The aim of JET’s tour was two-fold, however. It illustrated one fact: our coastline is in a simply disgusting state. So, this is good motivation for all Jamaicans to come out en masse on International Coastal Cleanup Day (September 20). There are 114 registered sites all around the island, so we all have no excuse not to participate. Co-sponsors are the Tourism Enhancement Fund (TEF) and the private sector-led Recycling Partners of Jamaica.

After returning to Port Royal for light refreshments (my stomach still didn’t feel right) we learned about a new one-year pilot project, the Clean Coasts Project, rolling out next month. This is a partnership between the Ministry of Tourism and JET. Activities will focus on the tourist resort areas of Negril, Montego Bay, Runaway Bay, Ocho Rios and I believe the Treasure Beach area.

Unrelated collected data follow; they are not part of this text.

(* ------------------------------------------------------------------ *)
(** * Round trip *)

Section member_roundtrip.
Context (t : ftype).
Hypothesis t_reads : forall v w,
  type_valid t v -> has_header w -> reads (deserialize_type t) w (Some v) (serialize_type t v w).
Hypothesis t_grow : forall v w,
  type_valid t v -> has_header w -> nonempty t = true -> length w < length (serialize_type t v w).

Lemma elems_reads v w :
  Forall (type_valid t) v -> has_header w ->
  reads (read_elems (length v) (deserialize_type t)) w (Some v)
        (write_elems (serialize_type t) v w).
Proof. intros. by apply (reads_elems _ _ (type_valid t)). Qed.

Lemma seq_elems_reads v w :
  Forall (type_valid t) v -> has_header w ->
  reads (deserialize_seq_elems t (deserialize_type t) (length v)) w (Some v)
        (serialize_seq_elems t (serialize_type t) v w).
Proof.
  intros Hv Hh. pose proof (elems_reads v w Hv Hh) as He.
  destruct t as [p| |ms]; [|done|done].
  unfold deserialize_seq_elems, serialize_seq_elems. case_decide; [done|].
  destruct (Nat.eqb_spec (length v) 0) as [E|_].
  - apply nil_length_inv in E as ->. apply reads_ret.
  - by apply reads_prim_data.
Qed.

Lemma fixed_reads v w :
  Forall (type_valid t) v -> has_header w ->
  reads (deserialize_fixed t (deserialize_type t) (length v)) w (Some v)
        (serialize_fixed t (serialize_type t) v w).
Proof.
  intros Hv Hh. pose proof (elems_reads v w Hv Hh) as He.
  destruct t as [p| |ms]; [|done|done]. by apply reads_prim_data.
Qed.

Lemma seq_elems_grow v w :
  Forall (type_valid t) v -> has_header w -> nonempty t = true ->
  length w + length v <= length (serialize_seq_elems t (serialize_type t) v w).
Proof.
  intros Hv Hh Hn.
  assert (He : serialize_seq_elems t (serialize_type t) v w =
               write_elems (serialize_type t) v w).
  { destruct t as [p| |ms]; [apply bulk_eq_loop|done|done]. }
  rewrite He. eapply (write_elems_grow _ _ (type_valid t)); eauto.
Qed.

Lemma member_reads a v w :
  match a with Seq => nonempty t = true | _ => True end ->
  arity_valid a (type_valid t) v -> has_header w ->
  reads (emit_deserialize a t (deserialize_type t)) w (Some v)
        (emit_serialize a t (serialize_type t) v w).
Proof.
  destruct a as [| |n]; cbn [arity_denote arity_valid emit_deserialize emit_serialize] in *;
    intros Hn Hv Hh.
  - by apply t_reads.
  - destruct Hv as [Hl Hv]. unfold u32. rewrite uwrap_small by done.
    assert (Hh1 : has_header (CdrWriter.align_to 4 w)) by (by apply has_header_app).
    eapply reads_bind; [by apply reads_align|]. cbn beta.
    pose proof (reads_uint32 _ _ Hl Hh1) as H2.
    pose proof (has_header_reads _ _ _ _ H2 Hh1) as Hh2.
    eapply reads_bind; [exact H2|]. cbn beta.
    eapply reads_guarded; [|by apply seq_elems_grow].
    rewrite Nat2Z.id. by apply seq_elems_reads.
  - destruct Hv as (<- & _ & Hv). by apply fixed_reads.
Qed.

The project will be school-focused; JET already has an excellent Schools Environment Programme (SEP), which was scaled down some years ago due to lack of funding but remains vibrant. The SEP schools, among others in the tourist areas, will participate in various activities, including field trips, involving hundreds of students who will pursue school-based assessment projects tied to the curriculum. Public education – for all ages – will be a major (and necessary) feature of the project. The plan is also to establish a schedule of underwater cleanups – 32 in all from September 2014 to May 2015. The Ministry’s Tourism Action Clubs will spearhead this effort before the start of the winter season. JET will also undertake a sustainable year-long cleanup effort.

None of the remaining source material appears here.